Exercise goal: Each entry needs to be restated exactly as written.

**** Records provided

Lemma dec_free_bind {A B} (m : Go A) (k : A -> Go B) :
  dec_free m -> (forall a, dec_free (k a)) -> dec_free (bind m k).
Proof.
  intros Hm Hk w d. unfold bind. rewrite Hm.
  destruct (m w) as [a w'|e w'|]; simpl; [apply Hk | reflexivity..].
Qed.

Lemma dec_free_for_range {A} (l : list A) (body : A -> Go unit) :
  (forall x, dec_free (body x)) -> dec_free (for_range l body).
Proof.
  intros H. induction l as [|x l IH]; simpl.
  - apply dec_free_ret.
  - apply dec_free_bind; [apply H | intros _; exact IH].
Qed.

Lemma dec_free_modify (f : world -> world) :
  (forall w d, f (set_dec (fun _ => d) w) = set_dec (fun _ => d) (f w)) ->
  dec_free (modify f).
Proof. intros H w d. unfold modify. simpl. now rewrite H. Qed.

Lemma dec_free_gets {A} (f : world -> A) :
  (forall w d, f (set_dec (fun _ => d) w) = f w) -> dec_free (gets f).
Proof. intros H w d. unfold gets. simpl. now rewrite H. Qed.

Lemma dec_free_getWriter code : dec_free (getWriter code).
Proof.
  intros w d. unfold getWriter. simpl.
  destruct (writers w !! code); [reflexivity|].
  destruct (create_ok env (csvName code)); reflexivity.
Qed.

Lemma dec_free_emit_row wp0 bc row : dec_free (emit_row wp0 bc row).
Proof.
  unfold emit_row.
  apply dec_free_bind.
  { destruct rev; [apply dec_free_getWriter | apply dec_free_ret]. }
  intros wp. apply dec_free_bind; [now apply dec_free_modify|].
  intros _. apply dec_free_bind; [now apply dec_free_modify|].
  intros _. apply dec_free_bind; [now apply dec_free_gets|].
  intros rows. destruct ((0 <? progressEvery) && _).
  - apply dec_free_bind; [now apply dec_free_gets|].
    intros kept. now apply dec_free_modify.
  - apply dec_free_ret.
Qed.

********

Response below:
Lemma dec_free_bind {A B} (m : Go A) (k : A -> Go B) :
  dec_free m -> (forall a, dec_free (k a)) -> dec_free (bind m k).
Proof.
  intros Hm Hk w d. unfold bind. rewrite Hm.
  destruct (m w) as [a w'|e w'|]; simpl; [apply Hk | reflexivity..].
Qed.

Lemma dec_free_for_range {A} (l : list A) (body : A -> Go unit) :
  (forall x, dec_free (body x)) -> dec_free (for_range l body).
Proof.
  intros H. induction l as [|x l IH]; simpl.
  - apply dec_free_ret.
  - apply dec_free_bind; [apply H | intros _; exact IH].
Qed.

Lemma dec_free_modify (f : world -> world) :
  (forall w d, f (set_dec (fun _ => d) w) = set_dec (fun _ => d) (f w)) ->
  dec_free (modify f).
Proof. intros H w d. unfold modify. simpl. now rewrite H. Qed.

Lemma dec_free_gets {A} (f : world -> A) :
  (forall w d, f (set_dec (fun _ => d) w) = f w) -> dec_free (gets f).
Proof. intros H w d. unfold gets. simpl. now rewrite H. Qed.

Lemma dec_free_getWriter code : dec_free (getWriter code).
Proof.
  intros w d. unfold getWriter. simpl.
  destruct (writers w !! code); [reflexivity|].
  destruct (create_ok env (csvName code)); reflexivity.
Qed.

Lemma dec_free_emit_row wp0 bc row : dec_free (emit_row wp0 bc row).
Proof.
  unfold emit_row.
  apply dec_free_bind.
  { destruct rev; [apply dec_free_getWriter | apply dec_free_ret]. }
  intros wp. apply dec_free_bind; [now apply dec_free_modify|].
  intros _. apply dec_free_bind; [now apply dec_free_modify|].
  intros _. apply dec_free_bind; [now apply dec_free_gets|].
  intros rows. destruct ((0 <? progressEvery) && _).
  - apply dec_free_bind; [now apply dec_free_gets|].
    intros kept. now apply dec_free_modify.
  - apply dec_free_ret.
Qed.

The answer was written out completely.